**The problem**
For the data below, restate word for word only the lines from the line containing "(** A call on" through the line containing "req b1 task", both ends included.

**Stored records**
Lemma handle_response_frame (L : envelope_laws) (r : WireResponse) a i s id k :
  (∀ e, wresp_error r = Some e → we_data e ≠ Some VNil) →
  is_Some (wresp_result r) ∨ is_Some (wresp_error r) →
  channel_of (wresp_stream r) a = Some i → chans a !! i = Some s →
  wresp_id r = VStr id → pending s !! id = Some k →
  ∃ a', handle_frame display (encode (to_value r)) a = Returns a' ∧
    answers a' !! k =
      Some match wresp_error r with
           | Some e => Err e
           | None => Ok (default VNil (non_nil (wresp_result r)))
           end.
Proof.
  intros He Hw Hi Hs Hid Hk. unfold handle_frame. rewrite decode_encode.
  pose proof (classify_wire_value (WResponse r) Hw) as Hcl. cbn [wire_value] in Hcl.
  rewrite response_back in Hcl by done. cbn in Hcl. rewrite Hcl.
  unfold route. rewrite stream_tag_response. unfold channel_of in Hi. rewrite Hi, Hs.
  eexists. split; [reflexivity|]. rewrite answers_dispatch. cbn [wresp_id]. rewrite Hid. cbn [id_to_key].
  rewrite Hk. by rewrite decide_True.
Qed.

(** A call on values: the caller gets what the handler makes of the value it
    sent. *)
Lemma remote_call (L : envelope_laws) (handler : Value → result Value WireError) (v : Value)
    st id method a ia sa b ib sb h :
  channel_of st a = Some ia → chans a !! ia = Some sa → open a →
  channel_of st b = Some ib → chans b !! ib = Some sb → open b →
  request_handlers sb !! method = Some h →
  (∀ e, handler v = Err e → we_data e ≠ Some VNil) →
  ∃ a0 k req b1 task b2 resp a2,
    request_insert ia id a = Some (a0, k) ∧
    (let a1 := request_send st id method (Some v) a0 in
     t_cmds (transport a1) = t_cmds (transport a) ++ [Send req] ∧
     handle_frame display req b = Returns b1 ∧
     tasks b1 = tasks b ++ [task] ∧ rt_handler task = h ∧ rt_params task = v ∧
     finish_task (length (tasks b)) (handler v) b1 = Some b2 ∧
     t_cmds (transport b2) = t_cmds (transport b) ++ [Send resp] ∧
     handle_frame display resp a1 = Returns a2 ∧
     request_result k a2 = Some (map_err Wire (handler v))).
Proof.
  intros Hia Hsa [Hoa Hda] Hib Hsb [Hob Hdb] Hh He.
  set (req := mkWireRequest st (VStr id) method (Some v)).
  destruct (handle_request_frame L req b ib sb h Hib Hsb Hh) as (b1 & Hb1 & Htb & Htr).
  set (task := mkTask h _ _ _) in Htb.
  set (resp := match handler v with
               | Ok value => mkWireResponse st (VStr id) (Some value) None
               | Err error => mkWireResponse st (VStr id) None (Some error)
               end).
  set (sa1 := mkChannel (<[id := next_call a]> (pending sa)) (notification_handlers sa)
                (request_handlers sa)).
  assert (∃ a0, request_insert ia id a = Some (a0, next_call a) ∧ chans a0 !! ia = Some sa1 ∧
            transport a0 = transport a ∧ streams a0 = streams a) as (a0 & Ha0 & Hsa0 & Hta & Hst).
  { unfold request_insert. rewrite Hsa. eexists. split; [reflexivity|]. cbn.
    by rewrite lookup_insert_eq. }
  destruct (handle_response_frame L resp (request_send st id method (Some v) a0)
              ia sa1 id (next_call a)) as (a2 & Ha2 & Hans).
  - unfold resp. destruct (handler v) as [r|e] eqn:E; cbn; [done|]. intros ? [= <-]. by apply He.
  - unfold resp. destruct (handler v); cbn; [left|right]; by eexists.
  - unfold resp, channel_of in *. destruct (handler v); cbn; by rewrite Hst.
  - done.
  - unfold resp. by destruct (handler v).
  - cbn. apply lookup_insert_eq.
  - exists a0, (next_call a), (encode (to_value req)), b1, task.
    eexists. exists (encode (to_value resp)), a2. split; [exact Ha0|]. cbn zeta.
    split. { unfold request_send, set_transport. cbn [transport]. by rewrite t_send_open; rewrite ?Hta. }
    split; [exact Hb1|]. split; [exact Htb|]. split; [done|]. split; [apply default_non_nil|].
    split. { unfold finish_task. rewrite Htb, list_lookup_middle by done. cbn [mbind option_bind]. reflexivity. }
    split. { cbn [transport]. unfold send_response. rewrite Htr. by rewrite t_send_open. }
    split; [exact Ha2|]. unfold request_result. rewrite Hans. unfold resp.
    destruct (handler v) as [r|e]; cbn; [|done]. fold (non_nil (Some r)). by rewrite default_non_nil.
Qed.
---
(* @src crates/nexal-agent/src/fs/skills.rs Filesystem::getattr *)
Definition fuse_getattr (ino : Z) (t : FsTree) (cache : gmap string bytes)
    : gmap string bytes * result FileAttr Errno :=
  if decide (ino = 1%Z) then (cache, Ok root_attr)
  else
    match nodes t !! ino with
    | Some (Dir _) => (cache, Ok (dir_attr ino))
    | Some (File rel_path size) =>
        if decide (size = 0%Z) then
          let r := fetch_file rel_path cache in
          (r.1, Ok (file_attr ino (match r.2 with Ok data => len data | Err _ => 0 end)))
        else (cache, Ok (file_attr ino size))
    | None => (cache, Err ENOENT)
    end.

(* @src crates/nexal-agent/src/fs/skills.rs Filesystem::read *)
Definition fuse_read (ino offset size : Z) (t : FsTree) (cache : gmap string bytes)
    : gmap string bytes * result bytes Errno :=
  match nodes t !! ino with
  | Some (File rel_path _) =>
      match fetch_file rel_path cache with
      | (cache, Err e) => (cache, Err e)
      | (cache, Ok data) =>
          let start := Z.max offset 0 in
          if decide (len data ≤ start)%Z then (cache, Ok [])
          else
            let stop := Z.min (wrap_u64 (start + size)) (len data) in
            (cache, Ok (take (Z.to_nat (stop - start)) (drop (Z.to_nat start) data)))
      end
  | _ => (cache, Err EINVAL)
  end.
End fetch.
* * *
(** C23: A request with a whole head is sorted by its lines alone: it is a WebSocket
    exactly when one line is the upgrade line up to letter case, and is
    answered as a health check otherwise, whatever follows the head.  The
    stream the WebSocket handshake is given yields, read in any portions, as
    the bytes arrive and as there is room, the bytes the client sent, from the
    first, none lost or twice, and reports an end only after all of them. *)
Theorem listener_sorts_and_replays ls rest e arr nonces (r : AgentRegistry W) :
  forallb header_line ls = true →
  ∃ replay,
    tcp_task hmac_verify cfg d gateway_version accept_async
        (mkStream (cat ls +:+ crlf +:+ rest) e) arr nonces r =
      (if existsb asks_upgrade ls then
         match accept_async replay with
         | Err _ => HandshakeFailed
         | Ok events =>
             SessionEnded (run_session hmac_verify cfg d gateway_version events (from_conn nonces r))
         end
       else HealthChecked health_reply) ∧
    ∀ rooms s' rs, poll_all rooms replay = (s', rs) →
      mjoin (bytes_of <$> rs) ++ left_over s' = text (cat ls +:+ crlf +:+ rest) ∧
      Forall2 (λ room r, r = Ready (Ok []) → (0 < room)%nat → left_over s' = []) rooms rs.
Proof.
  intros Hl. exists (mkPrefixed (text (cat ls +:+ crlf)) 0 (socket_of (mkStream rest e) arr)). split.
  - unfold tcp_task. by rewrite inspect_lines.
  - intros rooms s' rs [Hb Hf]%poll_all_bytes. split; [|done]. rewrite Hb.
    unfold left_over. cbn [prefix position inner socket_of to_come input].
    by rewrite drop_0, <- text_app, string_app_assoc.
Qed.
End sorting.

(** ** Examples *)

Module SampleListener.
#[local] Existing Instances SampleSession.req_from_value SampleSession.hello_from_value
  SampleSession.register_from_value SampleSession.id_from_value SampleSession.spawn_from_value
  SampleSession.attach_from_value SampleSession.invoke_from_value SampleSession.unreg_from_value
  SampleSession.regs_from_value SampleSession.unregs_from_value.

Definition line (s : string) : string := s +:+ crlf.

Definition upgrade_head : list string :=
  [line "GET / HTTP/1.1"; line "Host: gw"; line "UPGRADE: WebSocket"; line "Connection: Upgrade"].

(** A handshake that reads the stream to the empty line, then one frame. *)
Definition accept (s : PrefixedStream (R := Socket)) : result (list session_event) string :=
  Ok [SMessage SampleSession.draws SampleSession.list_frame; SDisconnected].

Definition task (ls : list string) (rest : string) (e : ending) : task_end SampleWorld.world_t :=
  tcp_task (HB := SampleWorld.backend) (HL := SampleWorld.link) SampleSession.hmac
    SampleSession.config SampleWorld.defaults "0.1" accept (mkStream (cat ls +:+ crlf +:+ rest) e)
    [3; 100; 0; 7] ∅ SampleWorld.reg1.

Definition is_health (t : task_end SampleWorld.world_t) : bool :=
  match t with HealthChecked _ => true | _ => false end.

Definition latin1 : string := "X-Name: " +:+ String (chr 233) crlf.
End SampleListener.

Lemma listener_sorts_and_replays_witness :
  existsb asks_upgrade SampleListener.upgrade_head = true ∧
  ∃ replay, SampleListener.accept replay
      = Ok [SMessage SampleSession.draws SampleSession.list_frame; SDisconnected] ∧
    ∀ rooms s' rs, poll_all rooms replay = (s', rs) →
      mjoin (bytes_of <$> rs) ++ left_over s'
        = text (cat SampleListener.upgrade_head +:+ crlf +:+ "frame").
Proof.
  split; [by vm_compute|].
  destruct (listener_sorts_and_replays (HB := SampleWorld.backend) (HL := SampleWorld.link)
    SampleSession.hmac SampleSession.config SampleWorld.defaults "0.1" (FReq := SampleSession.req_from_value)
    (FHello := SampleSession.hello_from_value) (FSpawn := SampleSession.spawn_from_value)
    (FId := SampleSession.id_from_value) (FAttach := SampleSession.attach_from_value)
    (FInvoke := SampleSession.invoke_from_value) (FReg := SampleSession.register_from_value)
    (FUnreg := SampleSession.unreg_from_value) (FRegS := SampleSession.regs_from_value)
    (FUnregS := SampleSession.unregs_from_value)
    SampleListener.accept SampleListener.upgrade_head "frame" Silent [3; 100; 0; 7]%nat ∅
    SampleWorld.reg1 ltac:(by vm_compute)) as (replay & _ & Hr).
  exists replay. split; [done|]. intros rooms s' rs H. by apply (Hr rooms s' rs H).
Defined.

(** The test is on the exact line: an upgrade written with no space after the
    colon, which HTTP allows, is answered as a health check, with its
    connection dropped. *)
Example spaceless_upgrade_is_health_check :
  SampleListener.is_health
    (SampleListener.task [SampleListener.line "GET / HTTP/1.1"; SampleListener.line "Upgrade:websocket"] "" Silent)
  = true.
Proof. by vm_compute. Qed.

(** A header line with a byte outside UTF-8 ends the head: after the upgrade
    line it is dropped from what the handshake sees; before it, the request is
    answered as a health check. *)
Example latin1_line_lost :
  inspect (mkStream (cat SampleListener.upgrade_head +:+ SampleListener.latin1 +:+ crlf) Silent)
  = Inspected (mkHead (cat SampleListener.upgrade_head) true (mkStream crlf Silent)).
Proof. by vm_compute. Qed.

**Answer to the exercise**
(** A call on values: the caller gets what the handler makes of the value it
    sent. *)
Lemma remote_call (L : envelope_laws) (handler : Value → result Value WireError) (v : Value)
    st id method a ia sa b ib sb h :
  channel_of st a = Some ia → chans a !! ia = Some sa → open a →
  channel_of st b = Some ib → chans b !! ib = Some sb → open b →
  request_handlers sb !! method = Some h →
  (∀ e, handler v = Err e → we_data e ≠ Some VNil) →
  ∃ a0 k req b1 task b2 resp a2,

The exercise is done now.